Starring: Ranveer Shorey,  Manasi Multani, Palomi Ghosh, Cyrus Sahukar, Rajat Kapoor,Kalki Koechlin. Tara Sharma,  Shruti Seth , Sagar Deshmukh

Directed by:  Rajat Kapoor

Rating: **(2 stars)

Not now, please! A  film based on suicide would have to work really hard to get laughs out of us. Kadakh  is the laziest satire   from  the otherwise-excellent  celluloid satirist  Rajat Kapoor.

This time, I am afraid, Rajat has  bitten more than he  can chew.  Considering the characters  talk about and  eat  for a large  part of the film, that pretty much sums up  the  way the cookie(and the  mutton) crumbles  in this  film about a Diwali house-party gone horribly wrong.

Rajat Kapoor’s best-known work(in which he only acted ) Bheja Fry  was also positioned as party-pooping satire.Kadakh  never takes  off.

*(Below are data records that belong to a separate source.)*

(** ** Characters of numbers *)

Definition number_char (c : Z) : bool :=
  is_digit c || (c =? 43) || (c =? 45) || (c =? 46) || (c =? 69) || (c =? 101).

Definition number_text (s : pystr) : bool := forallb number_char s.

Lemma digits_number s : digits s -> number_text s = true.
Proof.
  unfold digits, number_text. induction s as [|c s IH]; cbn; [done|].
  intros [Hc Hs]%andb_true_iff. apply andb_true_iff. split; [unfold number_char; by rewrite Hc|by apply IH].
Qed.

Lemma number_text_app s t : number_text (s ++ t) = number_text s && number_text t.
Proof. apply forallb_app. Qed.

Lemma unsigned_number s : unsigned_shape s -> number_text s = true.
Proof.
  intros [-> |(c & ds & -> & Hc & Hd)]; [done|]. apply (digits_number (c :: ds)). unfold digits in *. cbn.
  rewrite Hd. unfold is_digit. lia.
Qed.

Lemma sign_number s : sign_shape s -> number_text s = true.
Proof. by intros [-> | ->]. Qed.

Lemma int_repr_number z : number_text (int_repr z) = true.
Proof.
  destruct (int_repr_shape z) as (sign & ds & -> & Hs & Hd).
  by rewrite number_text_app, sign_number, unsigned_number.
Qed.

Lemma float_shape_number s : float_shape s -> number_text s = true.
Proof.
  intros (sign & ds & f & e & -> & Hs & Hd & Hf & He & _).
  rewrite !number_text_app, sign_number, unsigned_number by done.
  assert (number_text f = true) as ->
    by (destruct Hf as [-> |(fs & -> & _ & Hfs)]; [done|cbn; by apply digits_number]).
  destruct He as [-> |(es & sgn & -> & _ & Hes & Hsg)]; [done|]. cbn.
  change (number_text (sgn ++ es) = true). rewrite number_text_app, (digits_number es) by done.
  by destruct Hsg as [-> |[-> | ->]].
Qed.

(** A character that neither opens nor closes anything. *)
Definition plain_char (c : Z) : bool :=
  negb ((c =? 34) || (c =? 91) || (c =? 93) || (c =? 123) || (c =? 125)).

Lemma number_text_plain s : number_text s = true -> forallb plain_char s = true.
Proof.
  unfold number_text. rewrite !forallb_forall. intros Hs c Hc. specialize (Hs c Hc).
  unfold number_char, is_digit, plain_char in *. lia.
Qed.

(** ** Tokens *)

Definition blank (s : pystr) : Prop := forallb is_json_space s = true.

Definition low_escape_follows (text : pystr) : Prop :=
  exists a b c d low rest, text = 92 :: 117 :: a :: b :: c :: d :: rest /\
    four_hex a b c d = Some low /\ is_low low = true.

(** A string after its opening quote, with what it stands for. *)
Inductive string_body : pystr -> pystr -> Prop :=
| body_end : string_body [34] []
| body_plain c t s : c <> 34 -> c <> 92 -> 32 <= c -> string_body t s -> string_body (c :: t) (c :: s)
| body_simple e c t s : simple_escape e = Some c -> string_body t s -> string_body (92 :: e :: t) (c :: s)
| body_unit a b c d u t s :
    four_hex a b c d = Some u -> (is_high u = true -> ~ low_escape_follows t) -> string_body t s ->
    string_body (92 :: 117 :: a :: b :: c :: d :: t) (u :: s)
| body_pair a b c d high a' b' c' d' low t s :
    four_hex a b c d = Some high -> is_high high = true ->
    four_hex a' b' c' d' = Some low -> is_low low = true -> string_body t s ->
    string_body (92 :: 117 :: a :: b :: c :: d :: 92 :: 117 :: a' :: b' :: c' :: d' :: t)
      (join_surrogates high low :: s).

Section Grammar.
Variable hooks : json_hooks.

(** Constants and numbers. *)
Definition token_value (v : json) : Prop :=
  v = JNull \/ (exists b, v = JBool b) \/
  (exists sign ds, sign_shape sign /\ digits ds /\ hk_int hooks (sign ++ ds) = Returned v) \/
  (exists t, hk_float hooks t = Returned v \/ hk_constant hooks t = Returned v).

Inductive value_text : pystr -> json -> Prop :=
| vt_string t s : string_body t s -> value_text (34 :: t) (JString s)
| vt_token t v : forallb plain_char t = true -> token_value v -> value_text t v
| vt_empty_array ws : blank ws -> value_text (91 :: ws ++ [93]) (JArray [])
| vt_array ws t items : blank ws -> elements_text t items -> value_text (91 :: ws ++ t) (JArray items)
| vt_empty_object ws v : blank ws -> hk_object hooks [] = Returned v -> value_text (123 :: ws ++ [125]) v
| vt_object ws t members v :
    blank ws -> members_text t members -> hk_object hooks members = Returned v -> value_text (123 :: ws ++ t) v
with elements_text : pystr -> list json -> Prop :=
| et_last t v ws : value_text t v -> blank ws -> elements_text (t ++ ws ++ [93]) [v]
| et_more t v ws1 ws2 t2 items :
    value_text t v -> blank ws1 -> blank ws2 -> elements_text t2 items ->
    elements_text (t ++ ws1 ++ 44 :: ws2 ++ t2) (v :: items)
with members_text : pystr -> list (pystr * json) -> Prop :=
| mt_last k key ws1 ws2 t v ws3 :
    string_body k key -> blank ws1 -> blank ws2 -> value_text t v -> blank ws3 ->
    members_text (34 :: k ++ ws1 ++ 58 :: ws2 ++ t ++ ws3 ++ [125]) [(key, v)]
| mt_more k key ws1 ws2 t v ws3 ws4 t2 members :
    string_body k key -> blank ws1 -> blank ws2 -> value_text t v -> blank ws3 -> blank ws4 ->
    members_text t2 members ->
    members_text (34 :: k ++ ws1 ++ 58 :: ws2 ++ t ++ ws3 ++ 44 :: ws4 ++ t2) ((key, v) :: members).

(** A document: a value between blanks. *)
Definition document_text (text : pystr) (v : json) : Prop :=
  exists ws t ws', text = ws ++ t ++ ws' /\ blank ws /\ blank ws' /\ value_text t v.
End Grammar.

Scheme value_text_mind := Minimality for value_text Sort Prop
with elements_text_mind := Minimality for elements_text Sort Prop
with members_text_mind := Minimality for members_text Sort Prop.
Combined Scheme grammar_ind from value_text_mind, elements_text_mind, members_text_mind.

(** ** The decoder follows the grammar *)

Lemma skip_space_blank text : exists ws, text = ws ++ skip_space text /\ blank ws.
Proof.
  induction text as [|c text (ws & E & Hb)]; [by exists []|]. cbn. destruct (is_json_space c) eqn:Ec; [|by exists []].
  exists (c :: ws). split; [by rewrite E at 1|]. unfold blank in *. cbn. by rewrite Ec.
Qed.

Or, let me revise that. After an interesting beginning it goes rapidly downhill , with   the  ever-dependable Ranveer Shorey and his screen-wife   Manasi Multani playing the  most dour Diwali-party hosts  you will ever  encounter.Think  of Peter Mukherjea and  Indrani hosting a  party on the night their daughter was  bumped  off. You think anything can be  funny in that party?

Kadakh starts with a eerily smiling man  barging  into Sunil(Ranveer Shorey)’s home, introducing himself as the husband of the  woman in his office whom Sunil   has been…well…you know…and then the stranger  promptly shoots himself  splattering the walls with his  blood.Moral  of this  self-confessed a-moral stranger:  never  offer  a cuckolded  husband  a cup of tea on Diwali  day.

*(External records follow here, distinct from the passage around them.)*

Lemma rescale_rounded mode d exp : 0 <= d_int d ->
  rounded_to mode (value d) (value (rescale mode d exp)) (10 ^ exp) (d_int (rescale mode d exp)).
Proof.
  intros Hd. destruct d as [s i e]. cbn [d_int] in Hd. unfold rescale. cbn [d_sign d_int d_exp].
  destruct (Z.leb_spec exp e) as [He|He].
  - assert (value (Dec s (i * 10 ^ (e - exp)) exp) == value (Dec s i e))%Q as Hv.
    { rewrite value_shift by lia. by replace (exp + (e - exp)) with e by lia. }
    rewrite Hv. apply rounded_to_refl, ten_pos.
  - set (m := 10 ^ (exp - e)). set (q := i / m). set (r := i mod m).
    assert (0 < m) as Hm by (apply Z.pow_pos_nonneg; lia).
    pose proof (Z.div_mod i m ltac:(lia)) as Hdm. pose proof (Z.mod_pos_bound i m Hm) as Hr. fold q r in Hdm, Hr.
    set (q' := if rounds_away mode s q r m then q + 1 else q).
    assert (0 <= q) as Hq by (apply Z.div_pos; lia).
    assert (value (Dec s q' exp) == scaled ((if s then -1 else 1) * (q' * m)) e)%Q as Hv.
    { replace exp with (e + (exp - e)) at 1 by lia. rewrite <-value_shift by lia. done. }
    assert (10 ^ exp == scaled m e)%Q as Hu.
    { unfold scaled, m. assert (0 <= exp - e) as Hk by lia. rewrite (ten_inject _ Hk), <-ten_split.
      by replace (exp - e + e) with exp by lia. }
    rewrite Hv, Hu. change (value (Dec s i e)) with (scaled ((if s then -1 else 1) * i) e).
    apply rounded_to_scaled. cbn [d_int]. subst q'. pose proof (rounds_away_spec mode s q r m Hq Hr) as Hs.
    clear Hv Hu. clearbody q r m. subst i. cbv zeta in Hs. destruct Hs as [H0 Hs].
    assert (0 <= q * m) by nia.
    destruct (rounds_away mode s q r m); [specialize (H0 eq_refl)|clear H0]; destruct mode, s;
      rewrite ?Z.mul_add_distr_r; split_and?; try naive_solver lia; lia.
Qed.

(** ** Quantising *)

(** A context with room for the coefficients it allows. *)
Definition good_context (c : context) : Prop := 1 <= c_prec c /\ c_Emin c <= 0 <= c_Emax c.

Lemma fit_inexact c d : c_exact c = false ->
  adjusted d <= c_Emax c -> num_digits (d_int d) <= c_prec c -> Etiny c <= d_exp d <= c_Emax c -> fit c d = Returned d.
Proof.
  intros Hx Ha Hn He. unfold fit, Etop, adjusted in *. destruct (Z.eqb_spec (d_int d) 0) as [E|_].
  - rewrite Z.max_l, Z.min_l by lia. destruct d. cbn in *. by subst.
  - rewrite (proj2 (Z.ltb_ge _ _)), (proj2 (Z.ltb_ge _ _)) by lia. done.
Qed.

 Happy Diwali!  I seriously  think the  premise  of  a cadaverous party  is  unworkable when the guests are a motley  bunch  of  characters who seem  to have  drifted into this eccentric(I don’t want to use the  oft-abused word  ‘quirky) party  from a  Marathi play . They all have a  false  sense  of  self-worth and  seem to  behave desperately like people having a good time when in fact they are miserably  uncomfortable.

I don’t know if that is what Rajat dispirited  script meant to convey. Surprisingly some  of the performances are very functional. In  Rajat’s cinema every actor leaves an  impression. Not this time. Ranveer Shorey as   the beleaguered householder  is as usual,bang-on. Though  Rajat Kapoor playing an author on the verge  of releasing his first  book is  interesting(though his track comes to a pathetic deadend,pun  and no  fun intended) it is  Cyrus Sahukar as Rajat’s  vain selfish friend-baiting jerk, whose deadpan  expressions of disdain are to die for.

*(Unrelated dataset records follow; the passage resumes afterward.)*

(** ** Exactness *)

(** The arithmetic of money and the exchange, as the operations are called. *)
Inductive arithmetic : Money -> outcome Money -> Currency -> Q -> Prop :=
| Added m m' : valid_money m' -> mo_currency m = mo_currency m' ->
    arithmetic m (money_add m (Exact m')) (mo_currency m) (value (mo_amount m) + value (mo_amount m'))
| Subtracted m m' : valid_money m' -> mo_currency m = mo_currency m' ->
    arithmetic m (money_sub m (Exact m')) (mo_currency m) (value (mo_amount m) - value (mo_amount m'))
| Negated m : arithmetic m (money_neg m) (mo_currency m) (- value (mo_amount m))
| Absolute m : arithmetic m (money_abs m) (mo_currency m) (Qabs (value (mo_amount m)))
| Multiplied m n d : natural_number n -> parse_decimal amount_error n = Returned d ->
    arithmetic m (money_mul m n) (mo_currency m) (value (mo_amount m) * value d)
| Divided m n d : natural_number n -> parse_decimal amount_error n = Returned d -> is_zero d = false ->
    arithmetic m (money_div m n) (mo_currency m) (value (mo_amount m) / value d)
| Converted m rate : valid_amount (er_rate rate) -> known (er_quote rate) -> mo_currency m = er_base rate ->
    arithmetic m (convert (Exact m) (Exact rate)) (er_quote rate) (value (mo_amount m) * value (er_rate rate))
| ConvertedBack m rate : valid_amount (er_rate rate) -> is_zero (er_rate rate) = false -> known (er_base rate) ->
    mo_currency m <> er_base rate -> mo_currency m = er_quote rate ->
    arithmetic m (convert (Exact m) (Exact rate)) (er_base rate) (value (mo_amount m) / value (er_rate rate)).

Lemma value_nonzero d : is_zero d = false -> ~ (value d == 0)%Q.
Proof.
  unfold is_zero, value, signed. intros Hz E. bool_to_prop. apply Qmult_integral in E as [E|E].
  - unfold Qeq in E. cbn in E. destruct (d_sign d); lia.
  - pose proof (ten_pos (d_exp d)) as H. rewrite E in H. by apply Qlt_irrefl in H.
Qed.

Lemma quotient_value r a b : is_zero b = false -> (value r * value b == value a)%Q -> (value r == value a / value b)%Q.
Proof. intros Hb%value_nonzero H. rewrite <-H. field. done. Qed.

(** The one way an operation ends without a result. *)
Lemma calculate_raised error (allow : bool) op e :
  (forall e', op (if allow then ROUNDING_CONTEXT else MONEY_CONTEXT) = Raised e' -> e' = DecimalException) ->
  calculate error allow op = Raised e -> e = error.
Proof.
  unfold calculate. intros Hop. destruct (op _) as [r|e']; [cbn|].
  - unfold orequire. case_match; [done|]. by intros [= <-].
  - rewrite (Hop e') by done. rewrite bool_decide_true by done. cbn. by intros [= <-].
Qed.

Lemma calculated_raised op c e :
  (forall e', op MONEY_CONTEXT = Raised e' -> e' = DecimalException) ->
  (let? amount := calculate amount_error false op in money amount c) = Raised e -> e = amount_error.
Proof.
  intros Hop. destruct (calculate _ _ _) as [r|e'] eqn:E; cbn [obind].
  - apply calculate_returned in E as [_ Hb]. by rewrite (proj2 (money_returned r c _) (conj eq_refl Hb)).
  - intros [= <-]. by apply calculate_raised in E.
Qed.

Lemma dec_div_raised c a b e : dec_div c a b = Raised e -> e = DecimalException.
Proof.
  unfold dec_div. destruct (is_zero b); [by intros [= <-]|]. destruct (is_zero a); [by intros ?%fit_raised|]. cbv zeta.
  destruct (negb _); [by intros ?%fit_raised|]. destruct (strip_zeros _ _ _ _). by intros ?%fit_raised.
Qed.

Lemma dec_abs_raised c a e : dec_abs c a = Raised e -> e = DecimalException.
Proof. unfold dec_abs. case_match; apply fit_raised. Qed.

Definition ends_in (currency : Currency) (exact : Q) (result : outcome Money) : Prop :=
  match result with
  | Returned m' => valid_money m' /\ mo_currency m' = currency /\ (value (mo_amount m') == exact)%Q
  | Raised e => e = amount_error
  end.

Lemma calculated_ends op c exact :
  known c ->
  (forall r, op MONEY_CONTEXT = Returned r -> 0 <= d_int r /\ (value r == exact)%Q) ->
  (forall e, op MONEY_CONTEXT = Raised e -> e = DecimalException) ->
  ends_in c exact (let? amount := calculate amount_error false op in money amount c).
Proof.
  intros Hc Hr He. destruct (let? amount := _ in _) as [m|e] eqn:E; cbn; [|by eapply calculated_raised].
  apply (calculated amount_error false) in E as (Ho & Hb & <-). apply Hr in Ho as [Hn Hv]. done.
Qed.

(** [C30] Arithmetic on money never rounds: whatever operation is called on operands
    that fit together, a result is the exact value in the right currency and again
    bounded, and the only error is [InvalidAmountError]. *)
Theorem money_arithmetic_exact m result currency exact :
  valid_money m -> arithmetic m result currency exact -> ends_in currency exact result.
Proof.
  intros [[Hm Hb] Hk] Ha. destruct Ha as [m m' [[Hm' _] _] E|m m' [[Hm' _] _] E|m|m|m n d Hn Hd|m n d Hn Hd Hz|m rate Hr Hq E|m rate Hr Hz Hq Ne E].
  - unfold money_add. rewrite (proj2 (same_currency_returned m (Exact m') m')) by done. cbn [obind].
    apply calculated_ends; [done| |intros e; apply fit_raised].
    intros r H. split; [by eapply dec_add_natural|by apply (dec_add_exact MONEY_CONTEXT)].
  - unfold money_sub. rewrite (proj2 (same_currency_returned m (Exact m') m')) by done. cbn [obind].
    apply calculated_ends; [done| |intros e; apply fit_raised].
    intros r H. split; [by eapply dec_add_natural|by apply (dec_sub_exact MONEY_CONTEXT)].
  - apply calculated_ends; [done| |intros e; apply fit_raised].
    intros r H. split; [by eapply dec_neg_natural|by apply (dec_neg_exact MONEY_CONTEXT)].
  - apply calculated_ends; [done| |intros e; apply dec_abs_raised].
    intros r H. split; [by eapply dec_abs_natural|by apply (dec_abs_exact MONEY_CONTEXT)].
  - unfold money_mul. rewrite Hd. cbn [obind]. apply parse_decimal_valid in Hd as [Hd _]; [|done].
    apply calculated_ends; [done| |intros e; apply fit_raised].
    intros r H. split; [exact (dec_mul_natural _ _ _ Hm Hd H)|by apply (dec_mul_exact MONEY_CONTEXT)].
  - unfold money_div. rewrite Hd. cbn [obind]. rewrite Hz. apply parse_decimal_valid in Hd as [Hd _]; [|done].
    apply calculated_ends; [done| |intros e; apply dec_div_raised].
    intros r H. split; [exact (dec_div_natural _ _ _ Hm Hd H)|]. apply quotient_value; [done|].
    by apply (dec_div_exact MONEY_CONTEXT).
  - unfold convert. rewrite decide_True by done. destruct Hr as [Hr _].
    apply calculated_ends; [done| |intros e; apply fit_raised].
    intros r H. split; [exact (dec_mul_natural _ _ _ Hm Hr H)|by apply (dec_mul_exact MONEY_CONTEXT)].
  - unfold convert. rewrite decide_False, decide_True by done. destruct Hr as [Hr _].
    apply calculated_ends; [done| |intros e; apply dec_div_raised].
    intros r H. split; [exact (dec_div_natural _ _ _ Hm Hr H)|]. apply quotient_value; [done|].
    by apply (dec_div_exact MONEY_CONTEXT).
Qed.

(** Currencies never mix: the operations on two amounts answer nothing but
    [CurrencyMismatchError] when the currencies differ, and so does an exchange with
    a rate of other currencies. *)
Theorem currencies_never_mix m m' rate :
  (mo_currency m <> mo_currency m' ->
    money_add m (Exact m') = Raised (MoneyError Money.CurrencyMismatch) /\
    money_sub m (Exact m') = Raised (MoneyError Money.CurrencyMismatch) /\
    money_lt m (Exact m') = Raised (MoneyError Money.CurrencyMismatch) /\
    money_le m (Exact m') = Raised (MoneyError Money.CurrencyMismatch) /\
    money_gt m (Exact m') = Raised (MoneyError Money.CurrencyMismatch) /\
    money_ge m (Exact m') = Raised (MoneyError Money.CurrencyMismatch)) /\
  (mo_currency m <> er_base rate -> mo_currency m <> er_quote rate ->
    convert (Exact m) (Exact rate) = Raised (MoneyError Money.CurrencyMismatch)).
Proof.
  split.
  - intros Hne. unfold money_add, money_sub, money_lt, money_le, money_gt, money_ge, same_currency.
    by rewrite bool_decide_false.
  - intros Hb Hq. unfold convert. by rewrite !decide_False.
Qed.

(** ** Quantising *)

(** The contexts of a thread that a quantum of up to four places fits. *)
Definition ambient_ok (c : context) : Prop :=
  1 <= c_prec c /\ 0 <= c_Emax c /\ 2 <= c_Emax c + c_prec c /\ Etiny c <= -4.

Lemma quantum_exact ambient m mu :
  ambient_ok ambient -> known (mo_currency m) -> cu_minor_unit (mo_currency m) = Some mu ->
  quantum ambient m = Returned (Dec false 1 (- mu)) /\ 0 <= mu <= 4.
Proof.
  intros (Hp & Hmax & Hsum & Ht) Hk Hmu. pose proof (known_minor_unit _ _ Hk Hmu). split; [|done].
  unfold quantum. rewrite Hmu. cbn [oget obind]. unfold dec_scaleb.
  rewrite (proj2 (Z.leb_le _ (- mu))), (proj2 (Z.leb_le (- mu) _)) by lia. cbn [andb].
  change (dec_of_int 1) with (Dec false 1 0). cbn [d_sign d_int d_exp]. unfold fit. cbn [d_int d_exp Z.eqb].
  rewrite num_digits_small by lia. unfold Etop, Etiny in *.
  rewrite (proj2 (Z.ltb_ge _ _)), (proj2 (Z.ltb_ge _ _)) by lia. done.
Qed.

 Tragically, Sahukar’s  episode sits uneasily in the plot.Nothing  quite fits into the narrative as fluently as  we’ve seen Rajat Kapoor’s  Raghu Romeo, Aankhon Dekhi  or even Mantra. Speaking of Mantra  Kalki Koechlin also walks into the  bustling but  lifeless party as a French woman at whom all the men take  a  dig  in Hindi.

 Now that is no way  to behave  with a party guest. But then etiquettes are  the last thing on on the menu when a corpse is  the  key character.And  the best inhouse joke they can come up with is about a  character  actor named Joshi played by Sagar Deshmukh asking everyone to call him ‘Sagar’.Oh yes,Manoj Pahwa and his screen wife  play party guests wearing facemasks. Was that a  ‘joke’ added  after the pandemic?

 What happens  to the corpse at  the end? Arrey, jaane  bhi do yaaron!